Problem details ▸ Transcribe, verbatim, every line from the start of the entries through the line that contains "let n := set_transfer n None in"; include both boundary lines and omit all others.

[Collected data]
Definition receiveSnapshotChunkLocked (cur : option inProgressSnapshotTransfer) (args : InstallSnapshotArgs) :
    option inProgressSnapshotTransfer * chunk_result :=
  if is_TotalSize args >? maxSnapshotDataSize then (cur, ChunkRejected)
  else
    let transfer :=
      if is_Offset args =? 0 then
        Some (MkTransfer (is_LastIncludedIndex args) (is_LastIncludedTerm args) (is_TotalSize args) [])
      else match cur with
           | None => None
           | Some t =>
               if negb (t_lastIncludedIndex t =? is_LastIncludedIndex args)
                  || negb (t_lastIncludedTerm t =? is_LastIncludedTerm args)
                  || negb (t_totalSize t =? is_TotalSize args)
                  || negb (zlen (t_buf t) =? is_Offset args)
               then None else Some t
           end in
    match transfer with
    | None => (None, ChunkRejected)
    | Some t =>
        if negb (checksum (is_Data args) =? is_Checksum args) then (None, ChunkRejected)
        else if u64 (zlen (t_buf t) + zlen (is_Data args)) >? t_totalSize t then (None, ChunkRejected)
        else
          let buf := t_buf t ++ is_Data args in
          let t := MkTransfer (t_lastIncludedIndex t) (t_lastIncludedTerm t) (t_totalSize t) buf in
          if negb (is_Final args) then (Some t, ChunkAccepted)
          else if negb (zlen buf =? t_totalSize t) then (None, ChunkRejected)
          else (Some t, ChunkComplete buf)
    end.

(** From the decision to install [data] on. *)
Definition installSnapshot (n : Node) (f : faults) (index term : Z) (data : bytes) :
    Node * InstallSnapshotReply :=
  let fail n := (set_transfer n None, MkISR (currentTerm n) false) in
  if fail_snapshot f then fail n
  else
    let n := set_persister n (save_snapshot (persister n) (MkSnapshot index term data)) in
    match persistLocked (set_log n (installSnapshotBoundary (log n) index term)) (fail_state f) with
    | None => fail n
    | Some n =>
        let n := set_snapshot n data (Some (MkSnapshot index term data)) in
        let n := set_transfer n None in
        let n := if index >? commitIndex n then notifyCommit n index else n in
        (n, MkISR (currentTerm n) true)
    end.

Definition HandleInstallSnapshot (n : Node) (f : faults) (args : InstallSnapshotArgs) :
    Node * InstallSnapshotReply :=
  match (if is_Term args >? currentTerm n then becomeFollowerLocked n f (is_Term args) else Some n) with
  | None => (n, MkISR (currentTerm n) false)
  | Some n =>
      if is_Term args <? currentTerm n then (n, MkISR (currentTerm n) false)
      else
        let n := set_role n Follower (is_LeaderID args) (votesReceived n) in
        let n := resetElectionTimerLocked n (rnd f) in
        if is_LastIncludedIndex args <=? base (log n) then
          let n := match chunkTransfer n with
                   | Some t => if is_LastIncludedIndex args >=? t_lastIncludedIndex t
                               then set_transfer n None else n
                   | None => n
                   end in
          (n, MkISR (currentTerm n) true)
        else if is_Chunked args then
          match receiveSnapshotChunkLocked (chunkTransfer n) args with
          | (t, ChunkRejected) => (set_transfer n t, MkISR (currentTerm n) false)
          | (t, ChunkAccepted) => (set_transfer n t, MkISR (currentTerm n) true)
          | (t, ChunkComplete data) =>
              installSnapshot (set_transfer n t) f (is_LastIncludedIndex args) (is_LastIncludedTerm args) data
          end
        else
          installSnapshot (set_transfer n None) f (is_LastIncludedIndex args) (is_LastIncludedTerm args)
            (is_Data args)
  end.

(** One iteration of [sendInstallSnapshot]'s loop: the chunk at [offset] and
    where the next one starts. *)
Definition snapshot_chunk (n : Node) (term : Z) (snap : Snapshot) (offset : Z) : InstallSnapshotArgs :=
  let total := zlen (SnapshotData snap) in
  let stop := u64 (offset + c_snapshotChunkSize (cfg n)) in
  let stop := if stop >? total then total else stop in
  let chunk := slice (Z.to_nat offset) (Z.to_nat stop) (SnapshotData snap) in
  MkISA term (id n) (LastIncludedIndex snap) (LastIncludedTerm snap) chunk true offset (stop =? total)
        total (checksum chunk).
(* ===== verification/RaftSteps.v ===== *)
(** * Every step keeps the invariant

    Each step of the cluster ([RaftSafety.wstep]) keeps [WInv], for a history
    that only grows: first what one node knows, then replication, snapshots,
    restarts and elections, then runs and the log they agree on. *)

From S2P Require Import Prelude Bytes RaftLog RaftFormat RaftPersist RaftNode RaftElection RaftDurable RaftGhost RaftSafety.
From stdpp Require Import base tactics numbers gmap fin_sets list.
From Stdlib Require Import Strings.Byte.
From Stdlib Require Import ZArith Lia.
#[local] Open Scope Z_scope.

Section Steps.
Context (members : gset bytes) (cfg_of : bytes -> Config).
Context (Hid : forall i, i ∈ members -> c_id (cfg_of i) = i /\ i <> []).
Context (Hpeers : forall i, i ∈ members ->
  NoDup (i :: c_peers (cfg_of i)) /\ list_to_set (i :: c_peers (cfg_of i)) = members).

#[local] Notation decided := (decided members).
#[local] Notation node_facts := (node_facts members).
#[local] Notation msg_ok := (msg_ok members).
#[local] Notation WInv := (WInv members cfg_of).

(** ** Facts about one node *)

Lemma decided_le H g m m' T T' : decided H g m T -> (m' <= m)%nat -> T <= T' -> decided H g m' T'.
Proof using Type.
  intros [->|(T0 & k & h & HT & Hc & Hh & Hm & E)] Hle HT'; [left; lia|right].
  exists T0, k, h. split_and!; try done; [lia|lia|]. by eapply take_agree_le.
Qed.

Lemma terms_le_le g T T' : terms_le g T -> T <= T' -> terms_le g T'.
Proof using Type. intros Ht HT i t Hi. specialize (Ht i t Hi). lia. Qed.

Lemma quiet_term n n' : quiet n n' -> currentTerm n <= currentTerm n'.
Proof using Type. intros [_ _ [(-> & _)|(? & _)]]; lia. Qed.

Lemma quiet_role n n' : quiet n n' -> role n' <> Follower -> role n' = role n /\ currentTerm n' = currentTerm n.
Proof using Type. intros [_ _ [(? & _ & [[? _]|?])|(_ & _ & ?)]] Hr; [done|congruence..]. Qed.

(** The log, the commit index and the snapshot did not change. *)
Record same_data (n n' : Node) : Prop := {
  sd_log : log n' = log n;
  sd_commit : commitIndex n' = commitIndex n;
  sd_snapshot : disk_snapshot (persister n') = disk_snapshot (persister n);
  sd_progress : role n' = Leader -> nextIndex n' = nextIndex n /\ matchIndex n' = matchIndex n }.
(** The receiver has the snapshot. *)
Record installed (m : Node) (snap : Snapshot) : Prop := {
  in_pending : pendingSnapshot m = Some snap;
  in_disk : disk_snapshot (persister m) = Some snap;
  in_data : snapshotData m = SnapshotData snap;
  in_base : base (log m) = LastIncludedIndex snap;
  in_commit : LastIncludedIndex snap <= commitIndex m;
  in_transfer : chunkTransfer m = None }.

Lemma install_done m f index term data :
  no_faults f -> log_wf (log m) -> base (log m) < index -> index + 1 < 2 ^ 64 ->
  let '(m', reply) := installSnapshot m f index term data in
  installed m' (MkSnapshot index term data) /\ reply = MkISR (currentTerm m) true.
Proof.
  intros (_ & Hf1 & Hf2) Hw Hb Hu. unfold installSnapshot, persistLocked. rewrite Hf2, Hf1.
  change (log (set_persister ?a ?b)) with (log a).
  destruct (installSnapshotBoundary_spec (log m) index term Hw Hb Hu) as (_ & Hbl & _).
  case_if; zbool; (split; [|done]); split; try done; cbn in *; lia.
Qed.
Lemma restore_step a w a' r :
  gaps_ok w -> synced a -> restorePendingSnapshotLocked a w = (a', r) ->
  synced a' /\ lastApplied (ap_node a) <= lastApplied (ap_node a') /\
  commitIndex (ap_node a) <= commitIndex (ap_node a') /\
  (r = Ok tt -> pendingSnapshot (ap_node a') = None).
Proof using All.
  intros Hw Hsy. pose proof Hsy as (Hi & Hg & Hs). unfold restorePendingSnapshotLocked.
  destruct (pendingSnapshot (ap_node a)) as [s|] eqn:Ep.
  2: { intros [= <- <-]. done. }
  destruct (RestoreSnapshot _ _ _ _) as [sm r1] eqn:Er. pose proof (RestoreSnapshot_inv _ _ _ _ _ _ Hi Er) as Hi1.
  pose proof (g_base _ Hg) as Hb. rewrite Ep in Hb. destruct Hb as (Hlt & (kv & dd & Hdec & Hnd & Hst & Heq) & Hb).
  destruct (RestoreSnapshot_spec _ _ _ _ _ _ _ _ Hi Hdec Hnd Er) as [Hok _].
  destruct r1 as [[]|e].
  2: { intros [= <- <-]. stays. }
  destruct (Hw 0%nat _ Hg) as [(Hg1 & Ha & Hc & Hp) _]. set (n1 := gap w 0 (ap_node a)) in *.
  unfold ConfirmSnapshotRestored. destruct (pendingSnapshot n1) as [s1|] eqn:Ep1.
  2: { destruct Hp as [Hp|(? & ? & _)]; congruence. }
  case_if.
  { intros [= <- <-]. stays. }
  case_if.
  { intros [= <- <-]. stays. }
  zbool. intros [= <- <-]. cbn. pose proof (g_base _ Hg1) as Hb1. rewrite Ep1 in Hb1. destruct Hb1 as (Hlt1 & _ & Hb1).
  assert (LastIncludedIndex s >? lastApplied n1 = true) as -> by lia.
  split; [|cbn; split_and!; done || lia]. split; [done|]. cbn. split.
  - destruct Hg1 as [G1 G2 G3 G4 G5]. split; cbn; try done; lia.
  - intros _. by rewrite Hok.
Qed.

(** The entries at [i], [i+1], ... of the committed sequence. *)
Definition committed_run (i : Z) (entries : list LogEntry) : Prop :=
  forall k e, entries !! k = Some e -> e_Index e = i + Z.of_nat k /\
    exists c, cmds !! Z.to_nat (i + Z.of_nat k - 1) = Some c /\ DecodeCommand (e_Command e) = Done c /\ encodable c.
(* ===== verification/Replica.v ===== *)
(** * Replicas

    The cluster of [RaftSafety] with an applier and a state machine at every
    node: the appliers' calls interleave with everything Raft does, call by
    call, stores outlive crashes while deduplication tables do not, and
    snapshots travel. Every replica holds the state that the specification
    gives to a prefix of the one log the cluster commits. *)

From S2P Require Import Prelude Bytes Codec Wal SkipList MemStore Command StateMachine.
From S2P Require Import SmSnapshot RaftLog RaftFormat RaftPersist RaftNode RaftElection RaftDurable RaftGhost.
From S2P Require Import RaftSafety RaftSteps RaftCommit SnapshotTransfer Applier.
From stdpp Require Import base tactics list numbers gmap sorting.
From Stdlib Require Import Strings.Byte.
From Stdlib Require Import ZArith Lia.
#[local] Open Scope Z_scope.

(** ** Running commands over data they already produced *)

Section Replay.
Context (cmds : list Command).

(** The first [h] commands decide every key that [m0] holds. *)
Definition agrees (m0 : gmap bytes bytes) (h : Z) : Prop :=
  forall key, m0 !! key <> None -> fixed (fun m => (state_at m cmds h).1 !! key).

Lemma agrees_empty h : agrees ∅ h.
Proof. intros key Hk. by rewrite lookup_empty in Hk. Qed.

Lemma state_at_split m h j : 0 <= h <= j ->
  state_at m cmds j = (spec_run (state_at m cmds h) (take (Z.to_nat j - Z.to_nat h) (drop (Z.to_nat h) cmds))).1.
Proof.
  intros Hj. unfold state_at. rewrite <- spec_run_app. f_equal. f_equal.
  replace (Z.to_nat j) with (Z.to_nat h + (Z.to_nat j - Z.to_nat h))%nat at 1 by lia. by rewrite take_take_drop.
Qed.

Lemma state_at_dedup m m' h : (state_at m cmds h).2 = (state_at m' cmds h).2.
Proof. apply spec_run_dedup. Qed.

Lemma fixed_later key h j : 0 <= h <= j ->
  fixed (fun m => (state_at m cmds h).1 !! key) -> fixed (fun m => (state_at m cmds j).1 !! key).
Proof.
  intros Hj [v Hv]. set (l := take (Z.to_nat j - Z.to_nat h) (drop (Z.to_nat h) cmds)).
  assert (forall m, (state_at m cmds j).1 !! key =
    (spec_run ((state_at m cmds h).1, (state_at ∅ cmds h).2) l).1.1 !! key) as E.
  { intros m. rewrite (state_at_split m h j Hj). rewrite (state_at_dedup ∅ m h). fold l.
    by destruct (state_at m cmds h). }
  destruct (spec_run_key (state_at ∅ cmds h).2 l key) as [[v' Hv']|Hk].
  - exists v'. intros m. by rewrite E.
  - exists v. intros m. by rewrite E, Hk.
Qed.

Lemma state_at_key m key h :
  fixed (fun m => (state_at m cmds h).1 !! key) \/ (state_at m cmds h).1 !! key = m !! key.
Proof.
  destruct (spec_run_key ∅ (take (Z.to_nat h) cmds) key) as [Hf|Hk]; [by left|right]. by apply Hk.
Qed.

(** Once they have all run again, the data is what it is from scratch. *)
Lemma agrees_run m0 h j : 0 <= h <= j -> agrees m0 h -> state_at m0 cmds j = state_at ∅ cmds j.
Proof.
  intros Hj Ha. pose proof (state_at_dedup m0 ∅ j) as Hd.
  assert ((state_at m0 cmds j).1 = (state_at ∅ cmds j).1) as Hm.
  { apply map_eq. intros key. destruct (m0 !! key) as [v|] eqn:E.
    - destruct (fixed_later key h j Hj (Ha key ltac:(congruence))) as [v' Hv']. by rewrite !Hv'.
    - destruct (spec_run_key ∅ (take (Z.to_nat j) cmds) key) as [[v' Hv']|Hk].
      + unfold state_at. by rewrite !Hv'.
      + unfold state_at. by rewrite !Hk, lookup_empty. }
  destruct (state_at m0 cmds j), (state_at ∅ cmds j). cbn in *. congruence.
Qed.

(** Stopping halfway and starting over. *)
Lemma agrees_again m0 h k : 0 <= h -> 0 <= k -> agrees m0 h -> agrees (state_at m0 cmds k).1 (Z.max h k).
Proof.
  intros Hh Hk Ha key Hne. destruct (state_at_key m0 key k) as [Hf|E].
  - apply (fixed_later key k); [lia|done].
  - apply (fixed_later key h); [lia|]. apply Ha. congruence.
Qed.
End Replay.

(** ** The bytes of a state *)

Definition kv_le (r s : bytes * bytes) : Prop := ble r.1 s.1.
#[export] Instance kv_le_dec : RelDecision kv_le.
Proof. intros r s. unfold kv_le, ble. apply _. Defined.

(** A snapshot's bytes depend on nothing but the state. *)
Definition image (s : spec_state) : result snapshot_error bytes :=
  encode_snapshot (merge_sort kv_le (map_to_list s.1)) (merge_sort row_le (map_to_list s.2)).

#[export] Instance kv_le_total : Total kv_le.
Proof. intros r s. unfold kv_le, ble. destruct (blt_trichotomy r.1 s.1) as [?|[?|?]]; auto. Qed.

#[export] Instance kv_le_trans : Transitive kv_le.
Proof.
  intros r s t [E|H1] [E2|H2]; unfold kv_le, ble; rewrite ?E, ?E2 in *; auto.
  right. by eapply blt_trans.
Qed.

Lemma kv_le_antisymm_keys (l : list (bytes * bytes)) : NoDup l.*1 ->
  forall x y, x ∈ l -> y ∈ l -> kv_le x y -> kv_le y x -> x = y.
Proof.
  intros Hnd [k v] [k' v'] Hx Hy H1 H2. assert (k = k') as <-.
  { destruct H1 as [?|H1], H2 as [?|H2]; cbn in *; try done. exfalso. exact (blt_irrefl _ (blt_trans _ _ _ H1 H2)). }
  f_equal. apply elem_of_list_to_map in Hx, Hy; [|done..]. congruence.
Qed.

Lemma sorted_keys_le (l : list (bytes * bytes)) : StronglySorted blt l.*1 -> StronglySorted kv_le l.
Proof.
  induction l as [|r l IH]; cbn; intros Hs; [constructor|]. inversion Hs as [|? ? Hs' Hr]; subst.
  constructor; [by apply IH|]. apply Forall_forall. intros s Hin. right. eapply Forall_forall in Hr; [exact Hr|].
  apply list_elem_of_fmap. by exists s.
Qed.

Lemma sorted_unique_on {A} (R : relation A) (l1 l2 : list A) :
  (forall x y, x ∈ l1 -> y ∈ l1 -> R x y -> R y x -> x = y) ->
  StronglySorted R l1 -> StronglySorted R l2 -> l1 ≡ₚ l2 -> l1 = l2.
Proof.
  intros Hanti H1. revert l2. induction H1 as [|x l1 H1 IH Hx]; intros l2 H2 Hp.
  { symmetry in Hp. by apply Permutation_nil_r in Hp as ->. }
  destruct H2 as [|y l2 H2 Hy]; [by apply Permutation_nil_r in Hp|].
  assert (x = y) as ->.
  { assert (x ∈ y :: l2) as [->|Hxl]%elem_of_cons by (rewrite <- Hp; by left); [done|].
    assert (y ∈ x :: l1) as [->|Hyl]%elem_of_cons by (rewrite Hp; by left); [done|].
    rewrite Forall_forall in Hx, Hy. apply Hanti; [by left|by right|by apply Hx|by apply Hy]. }
  f_equal. apply IH; [|done|by eapply Permutation_cons_inv]. intros a b Ha Hb. apply Hanti; by right.
Qed.

Lemma sorted_snapshot {St Env} `{Store St Env, !StoreLaws St Env} (st : St) :
  store_inv st -> store_Snapshot st = merge_sort kv_le (map_to_list (store_view st)).
Proof.
  intros Hi. destruct (store_Snapshot_law st Hi) as [Hs Hm]. pose proof (sorted_keys_NoDup _ Hs) as Hnd.
  apply (sorted_unique_on kv_le); [by apply kv_le_antisymm_keys|by apply sorted_keys_le|apply (StronglySorted_merge_sort kv_le)|].
  rewrite merge_sort_Permutation, <- Hm. symmetry. by apply map_to_list_to_map.
Qed.

(** What a state machine captures is its state's bytes. *)
Lemma capture_image {St Env} `{Store St Env, !StoreLaws St Env} (sm : KVStateMachine St) order :
  sm_inv sm -> order ≡ₚ map_to_list (sm_dedup sm) -> SmSnapshot.CreateSnapshot sm order = image (abs sm).
Proof.
  intros Hi Ho. unfold SmSnapshot.CreateSnapshot, image, abs. cbn [fst snd].
  by rewrite (sorted_snapshot _ Hi), (merge_sort_unique _ _ _ Ho (reflexivity _)).
Qed.

(** Restoring them brings the state back. *)
Lemma restore_image {St Env} `{Store St Env, !StoreLaws St Env} (sm : KVStateMachine St) e1 e2 s data sm' r :
  sm_inv sm -> dedup_ok s.2 -> image s = Ok data -> RestoreSnapshot sm e1 e2 data = (sm', r) -> r = Ok tt ->
  abs sm' = s.
Proof.
  intros Hi Hd Him Hr ->. unfold image in Him.
  assert (zlen data <= smMaxSnapshotBytes) as Hlen.
  { unfold RestoreSnapshot, decodeKVStateMachineSnapshot in Hr. destruct (zlen data >? smMaxSnapshotBytes) eqn:E; [done|].
    by zbool. }
  assert (decodeKVStateMachineSnapshot data = Done (merge_sort kv_le (map_to_list s.1), s.2)) as Hdec.
  { pose proof (decode_encode_snapshot _ _ _ Him (sorted_rows_good _ _ Hd (reflexivity _)) Hlen) as E.
    by rewrite (table_of_sorted _ _ (reflexivity _)) in E. }
  assert (NoDup (merge_sort kv_le (map_to_list s.1)).*1) as Hnd.
  { rewrite merge_sort_Permutation. apply NoDup_fst_map_to_list. }
  destruct (RestoreSnapshot_spec _ _ _ _ _ _ _ _ Hi Hdec Hnd Hr) as [-> _]; [|done].
  destruct s as [m d]. cbn [fst snd] in *. f_equal. rewrite <- (list_to_map_to_list m) at 2.
  apply list_to_map_proper; [done|]. apply merge_sort_Permutation.
Qed.

(** ** What Raft leaves alone

    Everything but an installed snapshot leaves a node's applied index and
    its snapshots as they were, and only raises its commit index. *)
Record still (n n' : Node) : Prop := {
  st_applied : lastApplied n' = lastApplied n;
  st_commit : commitIndex n <= commitIndex n';
  st_pending : pendingSnapshot n' = pendingSnapshot n;
  st_base : base (log n') = base (log n);
  st_data : snapshotData n' = snapshotData n;
  st_disk : disk_snapshot (persister n') = disk_snapshot (persister n);
  st_transfer : chunkTransfer n' = chunkTransfer n }.

Lemma still_refl n : still n n.
Proof. by split. Qed.

Lemma still_trans a b c : still a b -> still b c -> still a c.
Proof. intros [? ? ? ? ? ? ?] [? ? ? ? ? ? ?]. split; congruence || lia. Qed.

Ltac still_now := split; done || (cbn; lia).

Lemma still_step_down n f term n' : becomeFollowerLocked n f term = Some n' -> still n n'.
Proof. unfold becomeFollowerLocked, persistLocked. destruct (fail_term f); intros [= <-]. still_now. Qed.

Lemma still_prologue n f term n' :
  (if term >? currentTerm n then becomeFollowerLocked n f term else Some n) = Some n' -> still n n'.
Proof. case_if; [apply still_step_down|intros [= <-]; apply still_refl]. Qed.

Lemma still_default n f term : still n (default n (becomeFollowerLocked n f term)).
Proof. destruct (becomeFollowerLocked n f term) eqn:E; [by eapply still_step_down|apply still_refl]. Qed.

Lemma still_advance n : still n (maybeAdvanceCommitIndexLocked n).
Proof.
  destruct (commit_rule n) as [(N & HN & _ & _ & ->)|[_ ->]]; [|apply still_refl]. still_now.
Qed.

Ltac still_via H := eapply still_trans; [|apply H]; still_now.

Lemma still_leader n : still n (becomeLeaderLocked n).1.
Proof. unfold becomeLeaderLocked, broadcastAppendEntriesLocked. cbn [fst]. still_via still_advance. Qed.

Lemma still_election n f : still n (startElectionLocked n f).1.
Proof.
  unfold startElectionLocked, persistLocked. destruct (fail_state f); [apply still_refl|].
  case_if; [still_via still_leader|still_now].
Qed.

Lemma still_Tick n f : still n (Tick n f).1.
Proof.
  unfold Tick. destruct (role n); case_if; try still_now; [still_via still_election..|still_via still_advance].
Qed.

Lemma still_HandleRequestVote n f args : still n (HandleRequestVote n f args).1.
Proof.
  unfold HandleRequestVote.
  destruct (if rv_Term args >? currentTerm n then _ else _) as [n1|] eqn:E; [|apply still_refl].
  eapply still_trans; [by eapply still_prologue|].
  case_if; [apply still_refl|]. case_if; [apply still_refl|].
  unfold persistLocked. destruct (fail_state f); [apply still_refl|still_now].
Qed.

Lemma still_onRequestVoteReply n f peer term reply n' rpcs :
  onRequestVoteReply n f peer term reply = Some (n', rpcs) -> still n n'.
Proof.
  unfold onRequestVoteReply. case_if; [intros [= <- <-]; apply still_default|].
  case_if; [intros [= <- <-]; apply still_refl|]. case_if; [intros [= <- <-]; apply still_refl|].
  destruct (votesReceived n) as [V|]; [|done]. case_if; [|intros [= <- <-]; still_now].
  intros Hn. injection Hn as <- _. still_via still_advance.
Qed.

Lemma still_onAppendEntriesReply n f peer term args reply :
  still n (onAppendEntriesReply n f peer term args reply).1.
Proof.
  unfold onAppendEntriesReply. case_if; [apply still_default|]. case_if; [apply still_refl|].
  case_if; cbn [fst]; [still_via still_advance|case_if; still_now].
Qed.

Lemma still_onInstallSnapshotReply n f peer term snap final reply :
  still n (onInstallSnapshotReply n f peer term snap final reply).1.
Proof.
  unfold onInstallSnapshotReply. case_if; [apply still_default|]. case_if; [apply still_refl|].
  case_if; [apply still_refl|]. case_if; [|apply still_refl]. cbn [fst]. still_via still_advance.
Qed.

Lemma still_HandleAppendEntries n f args :
  log_wf (log n) -> append_bounded args -> still n (HandleAppendEntries n f args).1.
Proof.
  intros Hw [Hu Hb]. unfold HandleAppendEntries.
  destruct (if ae_Term args >? currentTerm n then _ else _) as [n1|] eqn:E; [|apply still_refl].
  eapply still_trans; [by eapply still_prologue|].
  apply step_down_same in E as (_ & _ & El). rewrite <- El in Hw. clear El.
  case_if; [apply still_refl|]. case_if; [still_now|]. zbool.
  match goal with H : TermAt _ _ = Some _ |- _ => apply (TermAt_range _ _ _ Hw Hu) in H as Hr end.
  destruct (AppendAfter_wf _ _ _ Hw Hr Hb) as (_ & Hbase & _).
  change (log (resetElectionTimerLocked _ _)) with (log n1) in *.
  destruct (AppendAfter _ _ _) as [l changed]. cbn [fst] in Hbase. unfold persistLocked. destruct changed.
  - destruct (fail_state f); [still_now|]. cbn [fst]. repeat case_if; zbool; split; done || (cbn in *; lia).
  - cbn [fst]. repeat case_if; zbool; split; done || (cbn in *; lia).
Qed.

Completed task ▸
Definition receiveSnapshotChunkLocked (cur : option inProgressSnapshotTransfer) (args : InstallSnapshotArgs) :
    option inProgressSnapshotTransfer * chunk_result :=
  if is_TotalSize args >? maxSnapshotDataSize then (cur, ChunkRejected)
  else
    let transfer :=
      if is_Offset args =? 0 then
        Some (MkTransfer (is_LastIncludedIndex args) (is_LastIncludedTerm args) (is_TotalSize args) [])
      else match cur with
           | None => None
           | Some t =>
               if negb (t_lastIncludedIndex t =? is_LastIncludedIndex args)
                  || negb (t_lastIncludedTerm t =? is_LastIncludedTerm args)
                  || negb (t_totalSize t =? is_TotalSize args)
                  || negb (zlen (t_buf t) =? is_Offset args)
               then None else Some t
           end in
    match transfer with
    | None => (None, ChunkRejected)
    | Some t =>
        if negb (checksum (is_Data args) =? is_Checksum args) then (None, ChunkRejected)
        else if u64 (zlen (t_buf t) + zlen (is_Data args)) >? t_totalSize t then (None, ChunkRejected)
        else
          let buf := t_buf t ++ is_Data args in
          let t := MkTransfer (t_lastIncludedIndex t) (t_lastIncludedTerm t) (t_totalSize t) buf in
          if negb (is_Final args) then (Some t, ChunkAccepted)
          else if negb (zlen buf =? t_totalSize t) then (None, ChunkRejected)
          else (Some t, ChunkComplete buf)
    end.

(** From the decision to install [data] on. *)
Definition installSnapshot (n : Node) (f : faults) (index term : Z) (data : bytes) :
    Node * InstallSnapshotReply :=
  let fail n := (set_transfer n None, MkISR (currentTerm n) false) in
  if fail_snapshot f then fail n
  else
    let n := set_persister n (save_snapshot (persister n) (MkSnapshot index term data)) in
    match persistLocked (set_log n (installSnapshotBoundary (log n) index term)) (fail_state f) with
    | None => fail n
    | Some n =>
        let n := set_snapshot n data (Some (MkSnapshot index term data)) in
        let n := set_transfer n None in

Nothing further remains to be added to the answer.